And in strict conformity with these obvious distinctions, it will be found that, so far as we are able to reduce scientific men of anti-Catholic opinions to the type of the imaginary bookworm to whom I have been alluding, we do actually use them in our schools. We allow our Catholic student to use them, so far as he can surprise them (if I may use the expression), in their formal treatises, and can keep them close prisoners there.
The fisherman, in the Arabian tale, took no harm from [pg 304] the genius, till he let him out from the brass bottle in which he was confined. “He examined the vessel and shook it, to see if what was within made any noise, but he heard nothing.” All was safe till he had succeeded in opening it, and “then came out a very thick smoke, which, ascending to the clouds and extending itself along the sea shore in a thick mist, astonished him very much. After a time the smoke collected, and was converted into a genius of enormous height. At the sight of this monster, whose head appeared to reach the clouds, the fisherman trembled with fear.” Such is the difference between an unbelieving or heretical philosopher in person, and in the mere disquisitions proper to his science. Porson was no edifying companion for young men of eighteen, nor are his letters on the text of the Three Heavenly Witnesses to be recommended; but that does not hinder his being admitted into Catholic schools, while he is confined within the limits of his Preface to the Hecuba. Franklin certainly would have been intolerable in person, if he began to talk freely, and throw out, as I think he did in private, that each solar system had its own god; but such extravagances of so able a man do not interfere with the honour we justly pay his name in the history of experimental science. Nay, the great Newton himself would have been silenced in a Catholic University, when he got upon the Apocalypse; yet is that any reason why we should not study his Principia, or avail ourselves of the wonderful analysis which he, Protestant as he was, originated, and which French infidels have developed? We are glad, for their own sakes, that anti-Catholic writers should, in their posthumous influence, do as much real service to the human race as ever they can, and we have no wish to interfere with it.

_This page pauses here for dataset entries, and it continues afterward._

(* ===== verification/Thread.v ===== *)
(** * The state machine of a thread ([zircon-object/src/task/thread.rs])

    A thread is changed by its runner (the future that [Thread::start] spawns), by other
    threads (kill, suspend, resume, start) and by its users' signals.  [UserContext] is
    machine state that the kernel only stores: it is a parameter. *)

From S2P Require Import Prelude Errors KObject.
From stdpp Require Import options.
#[local] Open Scope Z_scope.

Module ThreadState.
Inductive t :=
| New | Running | Suspended | Blocked | Dying | Dead | BlockedException | BlockedSleeping
| BlockedFutex | BlockedPort | BlockedChannel | BlockedWaitOne | BlockedWaitMany
| BlockedInterrupt | BlockedPager.
#[export] Instance t_eq_dec : EqDecision t.
Proof. solve_decision. Defined.

Definition as_u32 (s : t) : Z :=
  match s with
  | New => 0 | Running => 1 | Suspended => 2 | Blocked => 3 | Dying => 4 | Dead => 5
  | BlockedException => 0x103 | BlockedSleeping => 0x203 | BlockedFutex => 0x303
  | BlockedPort => 0x403 | BlockedChannel => 0x503 | BlockedWaitOne => 0x603
  | BlockedWaitMany => 0x703 | BlockedInterrupt => 0x803 | BlockedPager => 0x903
  end.
End ThreadState.
Export (hints) ThreadState.

Section thread.
Context {W UserContext : Type}.

(** Wakers and the senders of killers are numbers.  [exception] is the channel type of
    the exception that is being handled. *)
Record ThreadInner := mkThreadInner {
  context : option UserContext;
  context_before : option (UserContext * Z * Z);
  suspend_count : Z;
  waker : option nat;
  killer : option nat;
  tstate : ThreadState.t;
  exception : option Z;
  first_thread : bool;
  killed : bool;
  time : Z;
  flags : Z
}.

(** [woken] and [fired] log the wakers and killers that were notified; [shutdown] tells
    whether the exception channel has been shut down. *)
Record Thread := mkThread {
  base : KObjectBase W;
  inner : ThreadInner;
  shutdown : bool;
  woken : list nat;
  fired : list nat
}.

Implicit Types (t : Thread) (w : W) (i : ThreadInner).

Definition with_inner (f : ThreadInner → ThreadInner) t : Thread :=
  mkThread (base t) (f (inner t)) (shutdown t) (woken t) (fired t).

Definition set_state (s : ThreadState.t) i : ThreadInner :=
  mkThreadInner (context i) (context_before i) (suspend_count i) (waker i) (killer i) s
    (exception i) (first_thread i) (killed i) (time i) (flags i).
Definition set_context (c : option UserContext) i : ThreadInner :=
  mkThreadInner c (context_before i) (suspend_count i) (waker i) (killer i) (tstate i)
    (exception i) (first_thread i) (killed i) (time i) (flags i).
Definition set_context_before c i : ThreadInner :=
  mkThreadInner (context i) c (suspend_count i) (waker i) (killer i) (tstate i) (exception i)
    (first_thread i) (killed i) (time i) (flags i).
Definition set_suspend (n : Z) i : ThreadInner :=
  mkThreadInner (context i) (context_before i) n (waker i) (killer i) (tstate i) (exception i)
    (first_thread i) (killed i) (time i) (flags i).
Definition set_waker (k : option nat) i : ThreadInner :=
  mkThreadInner (context i) (context_before i) (suspend_count i) k (killer i) (tstate i)
    (exception i) (first_thread i) (killed i) (time i) (flags i).
Definition set_killer (k : option nat) i : ThreadInner :=
  mkThreadInner (context i) (context_before i) (suspend_count i) (waker i) k (tstate i)
    (exception i) (first_thread i) (killed i) (time i) (flags i).
Definition set_exception (e : option Z) i : ThreadInner :=
  mkThreadInner (context i) (context_before i) (suspend_count i) (waker i) (killer i) (tstate
    i) e (first_thread i) (killed i) (time i) (flags i).
Definition set_first_thread i : ThreadInner :=
  mkThreadInner (context i) (context_before i) (suspend_count i) (waker i) (killer i) (tstate
    i) (exception i) true (killed i) (time i) (flags i).
Definition set_killed i : ThreadInner :=
  mkThreadInner (context i) (context_before i) (suspend_count i) (waker i) (killer i) (tstate
    i) (exception i) (first_thread i) true (time i) (flags i).
Definition time_add (d : Z) i : ThreadInner :=
  mkThreadInner (context i) (context_before i) (suspend_count i) (waker i) (killer i) (tstate
    i) (exception i) (first_thread i) (killed i) (wadd 128 (time i) d) (flags i).
Definition update_flags (f : Z → Z) i : ThreadInner :=
  mkThreadInner (context i) (context_before i) (suspend_count i) (waker i) (killer i) (tstate
    i) (exception i) (first_thread i) (killed i) (time i) (f (flags i)).

(** [ThreadInner::state] *)
Definition state i : ThreadState.t :=
  if (suspend_count i =? 0) || bool_decide (context i = None)
     || bool_decide (tstate i = ThreadState.BlockedException)
     || bool_decide (tstate i = ThreadState.Dying) || bool_decide (tstate i = ThreadState.Dead)
  then tstate i else ThreadState.Suspended.

(** [ThreadInner::change_state]: the signals follow the reported state. *)
Definition state_signals (s : ThreadState.t) : Z * Z :=
  match s with
  | ThreadState.Dead => (Z.lor Signal.THREAD_RUNNING Signal.THREAD_SUSPENDED, Signal.THREAD_TERMINATED)
  | ThreadState.New | ThreadState.Dying =>
      (Z.lor (Z.lor Signal.THREAD_RUNNING Signal.THREAD_SUSPENDED) Signal.THREAD_TERMINATED, 0)
  | ThreadState.Suspended =>
      (Z.lor Signal.THREAD_RUNNING Signal.THREAD_TERMINATED, Signal.THREAD_SUSPENDED)
  | _ => (Z.lor Signal.THREAD_TERMINATED Signal.THREAD_SUSPENDED, Signal.THREAD_RUNNING)
  end.

Definition change_state (s : ThreadState.t) t w : Thread * W :=
  let i := set_state s (inner t) in
  let '(clear, set) := state_signals (state i) in
  let '(b, w) := signal_change clear set (base t) w in
  (mkThread b i (shutdown t) (woken t) (fired t), w).

(** [Thread::create_with_ext], up to its registration in the process. *)
Definition create (id : Z) (name : string) (cx : UserContext) : Thread :=
  mkThread (with_name id name)
    (mkThreadInner (Some cx) None 0 None None ThreadState.New None false false 0 0) false [] [].

Definition with_context {A} (f : UserContext → A * UserContext) t : ZxResult (A * Thread) :=
  match context (inner t) with
  | Some c => let '(a, c) := f c in Ok (a, with_inner (set_context (Some c)) t)
  | None => Err ZxError.BAD_STATE
  end.

Definition backup_context (c : UserContext) (siginfo uctx : Z) t : Thread :=
  with_inner (set_context_before (Some (c, siginfo, uctx))) t.
Definition fetch_backup_context t : option (UserContext * Z * Z) * Thread :=
  (context_before (inner t), with_inner (set_context_before None) t).

(** [Thread::start], up to the spawn of the runner. *)
Definition start t w : Thread * W := change_state ThreadState.Running t w.

(** [waker.take()] and [killer.take()], with their notifications. *)
Definition take_waker t : Thread :=
  match waker (inner t) with
  | Some k => mkThread (base t) (set_waker None (inner t)) (shutdown t) (woken t ++ [k]) (fired t)
  | None => t
  end.
Definition take_killer t : Thread :=
  match killer (inner t) with
  | Some k => mkThread (base t) (set_killer None (inner t)) (shutdown t) (woken t) (fired t ++ [k])
  | None => t
  end.

Definition stop (kill : bool) t w : Thread * W :=
  if decide (tstate (inner t) = ThreadState.Dead) then (t, w)
  else
    let t := if kill then with_inner set_killed t else t in
    if decide (tstate (inner t) = ThreadState.Dying) then (if kill then take_killer t else t, w)
    else
      let '(t, w) := change_state ThreadState.Dying t w in
      (take_killer (take_waker t), w).

(** The common guard of [read_state] and [write_state]. *)
Definition state_access t : ZxResult UserContext :=
  if bool_decide (state (inner t) ≠ ThreadState.BlockedException) && bool_decide (state (inner t) ≠ ThreadState.Suspended)
  then if bool_decide (exception (inner t) = None) then Err ZxError.BAD_STATE else Err ZxError.NOT_SUPPORTED
  else ok_or (context (inner t)) ZxError.BAD_STATE.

Returning, then, to the point from which we set out, I observe that, this being the state of the case as regards abstract science, viz., that we have no quarrel with its anti-Catholic commentators, till they thrust their persons into our Chairs, or their popular writings into our reading-rooms, it follows that, when we contemplate the formation of a Catholic Literature, we do not consider scientific works as among our most prominent desiderata. They are to be looked for, not so much for their own sake, as because they are indications that we have able scientific men in our communion; for if we have such, they will be certain to write, and in proportion as they increase in number will there be the chance of really profound, original, and standard books issuing from our Lecture-rooms and Libraries. But, after all, there is no reason why these should be better than those which we have already received from Protestants; though it is at once more becoming and more agreeable to our feelings to use books of our own, instead of being indebted to the books of others.
Literature, then, is not synonymous with Science; nor does Catholic education imply the exclusion of works of abstract reasoning, or of physical experiment, or the like, though written by persons of another or of no communion.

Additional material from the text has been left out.